PTEN acts as a tumor suppressor primarily by antagonizing the PI3K/AKT signaling pathway. PTEN is frequently mutated in human cancers; however, in type II endometrial cancers its mutation rate is very low. Overexpression of TGF-beta 1 and its receptors has been reported to correlate with metastasis of human cancers and reduced survival rates. Although TGF-beta 1 has been shown to regulate PTEN expression through various mechanisms, it is not yet known if the same is true in type II endometrial cancer.
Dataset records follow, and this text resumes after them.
(** * Hotel price scraper: price normalisation, extraction, retry,
      pipeline and comparison

    A shallow embedding of the TypeScript sources

    - [server/services/webbeds-scraper.ts], first document  (module [V1]),
    - [server/services/webbeds-scraper.ts], second document (module [V2]),
    - [src/server/database.ts]                               (module [Db]),
    - [server/_core/routes/hotels.ts]                        (module [Routes]),

    together with the parts of the ECMAScript library the sources call
    (strings of UTF-16 code units, [trim], [parseFloat], [toFixed],
    regular expressions with backtracking, [Array.prototype.sort]). *)

From Stdlib Require Import String Ascii.
From Stdlib Require Import List ZArith NArith Lia Bool DecimalPos.
From Stdlib Require Import Floats.SpecFloat.
From Stdlib Require Import Sorting.Sorted Sorting.Permutation.
Import ListNotations.

Set Implicit Arguments.

(* ===================================================================== *)
(** * ECMAScript strings *)
(* ===================================================================== *)

(** A JavaScript string is a sequence of UTF-16 code units. *)
Definition jsstring := list N.

(** ASCII literals of the sources. *)
Definition lit (s : string) : jsstring :=
  map N_of_ascii (list_ascii_of_string s).

Definition jseqb (a b : jsstring) : bool :=
  if list_eq_dec N.eq_dec a b then true else false.

(** Code units the sources name. *)
Definition cu_dollar : N := 36.      (* $ *)
Definition cu_comma  : N := 44.      (* , *)
Definition cu_dot    : N := 46.      (* . *)
Definition cu_plus   : N := 43.
Definition cu_minus  : N := 45.
Definition cu_space  : N := 32.
Definition cu_pound  : N := 163.     (* U+00A3 *)
Definition cu_yen    : N := 165.     (* U+00A5 *)
Definition cu_euro   : N := 8364.    (* U+20AC *)
Definition cu_rupee  : N := 8377.    (* U+20B9 *)

(** [WhiteSpace] and [LineTerminator] code units: the set stripped by
    [String.prototype.trim] and matched by the class escape [\s]. *)
Definition is_space (c : N) : bool :=
  ((9 <=? c) && (c <=? 13) || (c =? 32) || (c =? 160) || (c =? 5760)
   || (8192 <=? c) && (c <=? 8202) || (c =? 8232) || (c =? 8233)
   || (c =? 8239) || (c =? 8287) || (c =? 12288) || (c =? 65279))%N.

(** [\d] *)
Definition is_digit (c : N) : bool := ((48 <=? c) && (c <=? 57))%N.

(** [\w]: the word characters used by the assertion [\b]. *)
Definition is_word (c : N) : bool :=
  ((65 <=? c) && (c <=? 90) || (97 <=? c) && (c <=? 122)
   || is_digit c || (c =? 95))%N.

Fixpoint trimStart (s : jsstring) : jsstring :=
  match s with
  | c :: t => if is_space c then trimStart t else s
  | [] => []
  end.

Definition trimEnd (s : jsstring) : jsstring := rev (trimStart (rev s)).

(** [String.prototype.trim] *)
Definition trim (s : jsstring) : jsstring := trimEnd (trimStart s).

Fixpoint startsWith (p s : jsstring) : bool :=
  match p, s with
  | [], _ => true
  | a :: p', b :: s' => (a =? b)%N && startsWith p' s'
  | _ :: _, [] => false
  end.

(** [s.includes(p)] *)
Fixpoint includes (p s : jsstring) : bool :=
  startsWith p s || match s with [] => false | _ :: t => includes p t end.

(** [s.replace(p, r)] with a string pattern: the first occurrence only.
    The replacement strings of the sources are empty, so no [$]
    substitution pattern occurs. *)
Fixpoint replaceFirst (p r s : jsstring) : jsstring :=
  if startsWith p s then r ++ skipn (length p) s
  else match s with
       | [] => []
       | c :: t => c :: replaceFirst p r t
       end.

(** [s.lastIndexOf(c)] for a one-unit pattern; [-1] when absent. *)
Fixpoint lastIndexOf_from (c : N) (s : jsstring) (i : Z) (acc : Z) : Z :=
  match s with
  | [] => acc
  | d :: t => lastIndexOf_from c t (i + 1) (if (d =? c)%N then i else acc)
  end.

Definition lastIndexOf (c : N) (s : jsstring) : Z :=
  lastIndexOf_from c s 0 (-1).

(** [toUpperCase] on the ASCII letters.  The sources apply it only to the
    text captured by the currency-code pattern, which consists of ASCII
    letters (lemma [code_match_group] below). *)
Definition upper_cu (c : N) : N :=
  if ((97 <=? c) && (c <=? 122))%N then (c - 32)%N else c.

Definition toUpperCase (s : jsstring) : jsstring := map upper_cu s.

(* ===================================================================== *)
(** * ECMAScript numbers *)
(* ===================================================================== *)

(** A Number is an IEEE 754 binary64 value: [S754_finite s m e] is
    [(-1)^s * m * 2^e] with [m] and [e] in canonical form. *)
Definition number := spec_float.

Definition prec : Z := 53.
Definition emax : Z := 1024.

Definition NaN : number := S754_nan.

Definition isNaN (x : number) : bool :=
  match x with S754_nan => true | _ => false end.

(** [x > y] and [x >= y] on Numbers (false when either side is NaN). *)
Definition num_gt (x y : number) : bool := SFltb y x.
Definition num_ge (x y : number) : bool := SFleb y x.
Definition num_zero : number := S754_zero false.

(** The Number nearest to the rational [p / q] (ties to even), computed
    as the IEEE division does: a quotient with enough bits and the
    location of the remainder, then one rounding. *)
Definition round_ratio (neg : bool) (p q : positive) : number :=
  let '(mz, ez, lz) := SFdiv_core_binary prec emax (Zpos p) 0 (Zpos q) 0 in
  binary_round_aux prec emax neg mz ez lz.

(** The Number for the decimal [m * 10^e]. *)
Definition decimal_number (neg : bool) (m : N) (e : Z) : number :=
  match m with
  | N0 => S754_zero neg
  | Npos p =>
      if (0 <=? e)%Z then round_ratio neg (p * Z.to_pos (10 ^ e)) 1
      else round_ratio neg p (Z.to_pos (10 ^ (- e)))
  end.

(** The Number of a mathematical non-negative integer. *)
Definition number_of_N (n : N) : number := decimal_number false n 0.

(** The Number of a mathematical integer. *)
Definition number_of_Z (z : Z) : number :=
  decimal_number (z <? 0)%Z (Z.abs_N z) 0.

(** [Math.floor] of a finite Number, as a mathematical integer.  A Number
    that is not finite has no such floor; it is given 0 here. *)
Definition floor_number (x : number) : Z :=
  match x with
  | S754_finite s m e =>
      let z := if s then Z.neg m else Z.pos m in
      if (0 <=? e)%Z then (z * 2 ^ e)%Z else (z / 2 ^ (- e))%Z
  | _ => 0%Z
  end.

Fixpoint span_digits (s : jsstring) : jsstring * jsstring :=
  match s with
  | c :: t =>
      if is_digit c then let '(d, r) := span_digits t in (c :: d, r)
      else ([], s)
  | [] => ([], [])
  end.

Definition digits_value (ds : jsstring) : N :=
  fold_left (fun a c => (10 * a + (c - 48))%N) ds 0%N.

(** [ExponentPart] of a [StrDecimalLiteral], [0] when there is none. *)
Definition exponent_part (s : jsstring) : Z :=
  match s with
  | c :: t =>
      if ((c =? 101) || (c =? 69))%N then
        let '(neg, t') :=
          match t with
          | d :: t'' =>
              if (d =? cu_plus)%N then (false, t'')
              else if (d =? cu_minus)%N then (true, t'')
              else (false, t)
          | [] => (false, t)
          end in
        match fst (span_digits t') with
        | [] => 0%Z
        | ds => if neg then (- Z.of_N (digits_value ds))%Z
                else Z.of_N (digits_value ds)
        end
      else 0%Z
  | [] => 0%Z
  end.

(** [parseFloat]: leading white space is skipped, then the longest prefix
    that is a [StrDecimalLiteral] is converted; [NaN] when there is no
    such prefix. *)
Definition parseFloat (s : jsstring) : number :=
  let t := trimStart s in
  let '(neg, u) :=
    match t with
    | c :: t' =>
        if (c =? cu_plus)%N then (false, t')
        else if (c =? cu_minus)%N then (true, t')
        else (false, t)
    | [] => (false, t)
    end in
  if startsWith (lit "Infinity") u then S754_infinity neg
  else
    let '(ip, r1) := span_digits u in
    match r1 with
    | c :: r2 =>
        if (c =? cu_dot)%N then
          let '(fp, r3) := span_digits r2 in
          match ip, fp with
          | [], [] => NaN
          | _, _ =>
              decimal_number neg (digits_value (ip ++ fp))
                (exponent_part r3 - Z.of_nat (length fp))
          end
        else
          match ip with
          | [] => NaN
          | _ => decimal_number neg (digits_value ip) (exponent_part r1)
          end
    | [] =>
        match ip with
        | [] => NaN
        | _ => decimal_number neg (digits_value ip) 0
        end
    end.

(** Decimal digits of a natural number, most significant first. *)
Fixpoint uint_units (u : Decimal.uint) : jsstring :=
  match u with
  | Decimal.Nil => []
  | Decimal.D0 v => 48%N :: uint_units v
  | Decimal.D1 v => 49%N :: uint_units v
  | Decimal.D2 v => 50%N :: uint_units v
  | Decimal.D3 v => 51%N :: uint_units v
  | Decimal.D4 v => 52%N :: uint_units v
  | Decimal.D5 v => 53%N :: uint_units v
  | Decimal.D6 v => 54%N :: uint_units v
  | Decimal.D7 v => 55%N :: uint_units v
  | Decimal.D8 v => 56%N :: uint_units v
  | Decimal.D9 v => 57%N :: uint_units v
  end.

Definition N_digits (n : N) : jsstring := uint_units (N.to_uint n).
Lemma write_all_Ok us fs :
  value_of (write_all E made us fs) = Ok tt ->
  trace_of (write_all E made us fs) =
    map (fun f => EvSave f (write_target E made f) (Ok tt)) us /\
  fs_of (write_all E made us fs) = written E made us fs.
Proof.
  revert fs. induction us as [|f us IH]; intros fs; [now split|].
  first_write fs Hopen; try discriminate.
  intros H. apply IH in H as [-> ->]. now split.
Qed.

Lemma open_for_writing_Dir fs target dst :
  fs !! target = Some Dir -> open_for_writing E fs target dst <> Ok tt.
Proof.
  unfold open_for_writing. intros ->. now destruct (open_fault E dst fs).
Qed.

(** A write leaves every directory in place. *)
Lemma write_all_keeps_Dir us fs q :
  fs !! q = Some Dir -> fs_of (write_all E made us fs) !! q = Some Dir.
Proof.
  revert fs. induction us as [|f us IH]; intros fs Hq; [exact Hq|].
  assert (open_for_writing E fs (write_target E made f) (stored_path E made f)
          = Ok tt -> write_target E made f <> q) as Hne
    by (intros Hopen <-; exact (open_for_writing_Dir _ _ _ Hq Hopen)).
  first_write fs Hopen.
  - unfold fs_of. cbn. rewrite lookup_insert_ne; [exact Hq | now apply Hne].
  - apply IH. rewrite lookup_insert_ne; [exact Hq | now apply Hne].
  - exact Hq.
Qed.

(** Where an upload is written: the temporary directory itself when its
    sanitized name is empty, an entry of it otherwise. *)
Lemma write_target_cases f :
  (sanitized E f = [] /\
   write_target E made f = os_target (cwd E) made) \/
  (plain_name (sanitized E f) /\
   write_target E made f = os_target (cwd E) made ++ [sanitized E f]).
Proof.
  unfold write_target, stored_path.
  destruct (secure_filename_plain (normalize_NFKD E) (default [] (filename f)))
    as [Hn|Hn]; [left | right]; fold (sanitized E f) in Hn; split; try exact Hn.
  - rewrite Hn. apply os_target_joinpath_empty.
  - now apply os_target_joinpath_plain.
Qed.

(** A write that succeeds while the temporary directory exists lands on an
    entry of that directory. *)
Lemma write_all_Ok_event us fs f target :
  fs !! os_target (cwd E) made = Some Dir ->
  In (EvSave f target (Ok tt)) (trace_of (write_all E made us fs)) ->
  plain_name (sanitized E f) /\
  target = os_target (cwd E) made ++ [sanitized E f].
Proof.
  revert fs. induction us as [|g us IH]; intros fs Hdir; [intros []|].
  first_write fs Hopen.
  - intros [Heq|[]]. discriminate.
  - intros [Heq|H].
    + injection Heq as -> <-.
      destruct (write_target_cases f) as [[_ Ht]|[Hn Ht]]; [|now rewrite Ht].
      exfalso. rewrite Ht in Hopen. exact (open_for_writing_Dir _ _ _ Hdir Hopen).
    + apply IH in H; [exact H|].
      rewrite lookup_insert_ne; [exact Hdir|].
      intros Heq. rewrite Heq in Hopen.
      exact (open_for_writing_Dir _ _ _ Hdir Hopen).
  - intros [Heq|[]]. discriminate.
Qed.
Lemma player_names_sorted_witness :
  let d := load example.summary_files in
  map (cell "player")
      (rows (batting_df d) ++ rows (bowling_df d) ++ rows (all_round_df d))
  = [VStr "V Kohli"; VStr "V Kohli"; VStr "V Kohli"; VStr "A Sharma";
     VStr "V Kohli"; VStr "A Sharma"]
  /\ exists names,
       player_names d = Ok (map VStr names)
       /\ StronglySorted string_lt names
       /\ forall s,
            In s names
            <-> exists r,
                  In r (rows (batting_df d) ++ rows (bowling_df d)
                        ++ rows (all_round_df d))
                  /\ cell "player" r = VStr s.
Proof.
  intros d. split; [vm_compute; reflexivity|].
  apply (player_names_sorted d); try (vm_compute; reflexivity).
  intros r Hr. vm_compute in Hr.
  repeat (destruct Hr as [<-|Hr]; [eexists; vm_compute; reflexivity|]).
  destruct Hr.
Defined.

(** ** The aggregation *)

Lemma aggregate_spec_row (T : DataFrame) (p : string) (row : row) :
  In row (rows (aggregate_spec T p)) ->
  exists k,
    In k (sort_keys (uniq (filter (fun v => negb (isna v))
                                  (formats_of (player_rows T p)))))
    /\ cell "format" row = k
    /\ row
       = ("format", k)
         :: map (fun cd =>
                   (fst cd,
                    col_sum (snd cd) (map (cell (fst cd)) (group_of T p k))))
                (filter (fun cd => is_numeric (snd cd)
                                   && negb (fst cd =? "format"))
                        (remove_key "player" (columns T))).
Proof.
  unfold aggregate_spec. cbn [rows]. intros H. apply in_map_iff in H.
  destruct H as [k [<- Hk]]. exists k. split; [exact Hk|].
  split; reflexivity.
Qed.

Lemma aggregate_spec_row_of_key (T : DataFrame) (p : string) (k : value) :
  In k (sort_keys (uniq (filter (fun v => negb (isna v))
                                (formats_of (player_rows T p))))) ->
  In (("format", k)
      :: map (fun cd =>
                (fst cd,
                 col_sum (snd cd) (map (cell (fst cd)) (group_of T p k))))
             (filter (fun cd => is_numeric (snd cd)
                                && negb (fst cd =? "format"))
                     (remove_key "player" (columns T))))
     (rows (aggregate_spec T p)).
Proof.
  intros Hk. unfold aggregate_spec. cbn [rows].
  apply (in_map
           (fun k =>
              ("format", k)
              :: map (fun cd =>
                        (fst cd,
                         col_sum (snd cd)
                           (map (cell (fst cd)) (group_of T p k))))
                     (filter (fun cd => is_numeric (snd cd)
                                        && negb (fst cd =? "format"))
                             (remove_key "player" (columns T))))).
  exact Hk.
Qed.

(** X7.  Every format in which the player has a row gets its row: for a
    table with player and format columns, if some row of [p] has the string
    format [f], [get_stats T p] returns exactly one row of format [f]. *)
Theorem get_stats_row_for_each_format (T : DataFrame) (p f : string) :
  has_column T "player" = true -> has_column T "format" = true ->
  In (VStr f) (formats_of (player_rows T p)) ->
  exists out row,
    get_stats T p = Ok out
    /\ In row (rows out)
    /\ cell "format" row = VStr f
    /\ forall row', In row' (rows out) -> cell "format" row' = VStr f ->
                    row' = row.
Proof.
  intros Hp Hf Hin.
  assert (Hrows : player_rows T p <> []).
  { intros E. rewrite E in Hin. exact Hin. }
  eexists (aggregate_spec T p), _.
  split; [apply get_stats_present; assumption|].
  split; [apply aggregate_spec_row_of_key, group_keys_complete_str, Hin|].
  split; [reflexivity|].
  intros row' Hrow' Hfmt.
  destruct (aggregate_spec_row T p row' Hrow') as [k [_ [_ ->]]].
  change (k = VStr f) in Hfmt. subst k. reflexivity.
Qed.

Lemma get_stats_row_for_each_format_witness :
  In (VStr "T20") (formats_of (player_rows example.table "A Sharma"))
  /\ exists out row,
       get_stats example.table "A Sharma" = Ok out
       /\ In row (rows out)
       /\ cell "format" row = VStr "T20"
       /\ forall row', In row' (rows out) -> cell "format" row' = VStr "T20" ->
                       row' = row.
Proof.
  assert (H : In (VStr "T20")
                 (formats_of (player_rows example.table "A Sharma"))).
  { vm_compute. right. right. left. reflexivity. }
  split; [exact H|].
  apply (get_stats_row_for_each_format example.table "A Sharma" "T20");
    [reflexivity|reflexivity|exact H].
Defined.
In the present study, we show that treatment with TGF-beta 1 stimulates the migration of two type II endometrial cancer cell lines, KLE and HEC-50. In addition, TGF-beta 1 treatment down-regulates both mRNA and protein levels of PTEN. Overexpression of PTEN or inhibition of PI3K abolishes TGF-beta 1-stimulated cell migration. TGF-beta 1 induces SMAD2/3 phosphorylation and knockdown of common SMAD4 inhibits the suppressive effects of TGF-beta 1 on PTEN mRNA and protein. Interestingly, TGF-beta 1 induces ERK1/2 phosphorylation and pre-treatment with a MEK inhibitor attenuates the suppression of PTEN protein, but not mRNA, by TGF-beta 1. This study provides important insights into the molecular mechanisms mediating TGF-beta 1induced down-regulation of PTEN and demonstrates an important role of PTEN in the regulation of type II endometrial cancer cell migration.